L’héritage de Mme Merkel est actuellement remis en question en raison de sa volonté d’établir des liens solides avec la Russie, et surtout en raison de la dépendance énergétique. Maintenant que l’Allemagne a fermé plusieurs centrales nucléaires et qu’elle est entièrement à la merci de Poutine sur le plan énergétique, pensez-vous que l’Histoire jugera durement Angela Merkel?

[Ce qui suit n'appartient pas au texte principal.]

Lemma evaluation_works_in_place_witness :
  (∃ w' scores,
     train_and_evaluate toy_model toy_evaluate (Some (cfg "aa")) 0 1 None "rmse"
                        toy_world = (w', Ok scores)
     ∧ heap w' !!! 0 = keep_listed ["c1"; "c2"] ["d1"; "d2"] (heap toy_world !!! 0)
     ∧ (∃ p, heap w' !!! 1
             = set_predictions (Some p)
                 (keep_listed ["c1"; "c2"] ["d1"; "d2"] (heap toy_world !!! 1)))
     ∧ (∀ e, None = Some e →
             heap w' !!! e
             = keep_listed ["c1"; "c2"] ["d1"; "d2"] (heap toy_world !!! e))
     ∧ (∀ l, l ≠ 0 → l ≠ 1 → None ≠ Some l → heap w' !! l = heap toy_world !! l))
  ∧ (∃ w' best,
       hpam_tune toy_model toy_evaluate 0 1 toy_grid None toy_world = (w', Ok best)
       ∧ heap w' !!! 0 = foldl (reduced_for toy_model) (heap toy_world !!! 0) toy_grid
       ∧ (∀ e, None = Some e →
               heap w' !!! e
               = foldl (reduced_for toy_model) (heap toy_world !!! e) toy_grid)
       ∧ (∀ h path, last toy_grid = Some h →
                    dict_get "feature_path" h = Some path →
            let V := foldl (reduced_for toy_model) (heap toy_world !!! 1) toy_grid in
            heap w' !!! 1
            = set_predictions
                (Some (predict toy_model (cell_line_ids V) (drug_ids V)
                         (get_cell_line_features toy_model path)
                         (get_drug_features toy_model path) (model_state w'))) V)
       ∧ (toy_grid = [] → w' = toy_world)
       ∧ (∀ l, l ≠ 0 → l ≠ 1 → None ≠ Some l → heap w' !! l = heap toy_world !! l)).
Proof.
  pose proof (evaluation_works_in_place toy_model toy_evaluate 0 1 None
                ltac:(discriminate) ltac:(discriminate) ltac:(discriminate))
    as [H1 H2].
  split.
  - exact (H1 (cfg "aa") "features/" toy_world toy_world_parallel eq_refl).
  - exact (H2 toy_grid toy_world toy_world_parallel toy_grid_feature_paths
              (λ d, ex_intro _ _ eq_refl)).
Defined.

(** C4, as stated, fails: after [hpam_tune] over three configurations
    the train dataset of the caller has lost the row of the cell line
    without features, and the validation dataset has lost a row and
    carries predictions. *)
Lemma hpam_tune_mutates_datasets :
  ¬ (∀ hpam_set : list hpam,
       let w' := (hpam_tune toy_model toy_evaluate 0 1 hpam_set None toy_world).1 in
       heap w' !! 0 = heap toy_world !! 0 ∧ heap w' !! 1 = heap toy_world !! 1).
Proof.
  intros H. destruct (H toy_grid) as [_ E]. vm_compute in E. discriminate E.
Qed.

Example hpam_tune_leaves_validation :
  heap (hpam_tune toy_model toy_evaluate 0 1 toy_grid None toy_world).1 !! 1
  = Some (mkDRD [fl 4] ["c1"] ["d2"] (Some [fl 1])).
Proof. vm_compute. reflexivity. Qed.

(** ** The empty candidate list *)

Lemma bind_ext_r {S A B} (m : M S A) (k1 k2 : A → M S B) s :
  (∀ a s', k1 a s' = k2 a s') → bind m k1 s = bind m k2 s.
Proof. intros H. unfold bind. destruct (m s) as [s' [a|e]]; auto. Qed.

Lemma train_and_predict_no_hpams {MS} (model : DRPModel (MS := MS))
    t p es (w : world) :
  train_and_predict model None t p es None None w = (w, Raise TypeError).
Proof. reflexivity. Qed.

(** C10: on an empty candidate list [hpam_tune] returns [None] without
    raising and leaves the world as it is; the fold of
    [drug_response_experiment] then merges the validation set into the
    train set, reshuffles, and calls the final [train_and_predict] with
    [None] for the hyperparameters. *)
Theorem empty_hpam_set_selects_none {MS} np_shuffle (model : DRPModel (MS := MS))
    evaluate copy randomize raytune test_mode views predictions_path
    randomization_test_path split_index (t v test : loc) (es : option loc)
    (w : world) :
  (∀ es' w', hpam_tune model evaluate t v [] es' w' = (w', Ok None))
  ∧ drug_response_experiment_split np_shuffle model evaluate copy randomize
      raytune false test_mode views predictions_path randomization_test_path
      [] split_index t v test es w
    = (run early_stopping_or_none model es in
       do other <- deref v in
       run on t (add_rows other) in
       run on t (shuffle np_shuffle 42) in
       do es' <- early_stopping_or_none model es in
       run train_and_predict model None t test es' None None in
       ret tt) w.
Proof.
  split; [reflexivity|]. unfold drug_response_experiment_split.
  unfold bind at 1. unfold bind at 1.
  destruct (early_stopping_or_none model es w) as [w0 [es0|e]] eqn:E0.
  - rewrite (bind_ok _ _ _ _ _ E0). simpl.
    do 4 (apply bind_ext_r; intros).
    unfold bind at 1. unfold bind at 2.
    by rewrite !train_and_predict_no_hpams.
  - by rewrite (bind_raise _ _ _ _ _ E0).
Qed.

FRANK MCKENNA : Non, et pour plusieurs raisons. D’abord, elle a tenu tête à Poutine pendant de longues années, ce qui a peut-être fait d’elle le leader de l’Occident, même si l’Allemagne a bien plus à perdre avec la Russie que tout autre pays. Les deux pays sont liés par de très fortes relations commerciales et énergétiques. Elle a fait front, et ce n’est peut-être pas une coïncidence si Poutine a attendu qu’elle quitte ses fonctions pour agir.
Je crois que pour tout le monde, la surprise est venue de Schultz, le nouveau chancelier qui a réagi avec un courage extraordinaire et avec conviction. L’Allemagne fait l’impensable. Elle porte son budget de défense à 2 % du PIB. C’est une autre conséquence inattendue de l’agression de Poutine, qui pousse l’Allemagne à allouer un budget énorme à la défense. Et bien sûr, l’Allemagne est maintenant en route vers l’indépendance énergétique.
D’ici quelques semaines, elle délaissera le charbon. D’ici le milieu de l’année, elle compte réduire considérablement la quantité de pétrole importé de Russie. Et dans un an ou deux, la quantité de gaz naturel. La Russie perd donc un énorme marché, puisqu’elle subvenait à près de 40 % des besoins énergétiques de l’Allemagne. À long terme, si ce n’est à moyen terme, Poutine va payer le prix fort.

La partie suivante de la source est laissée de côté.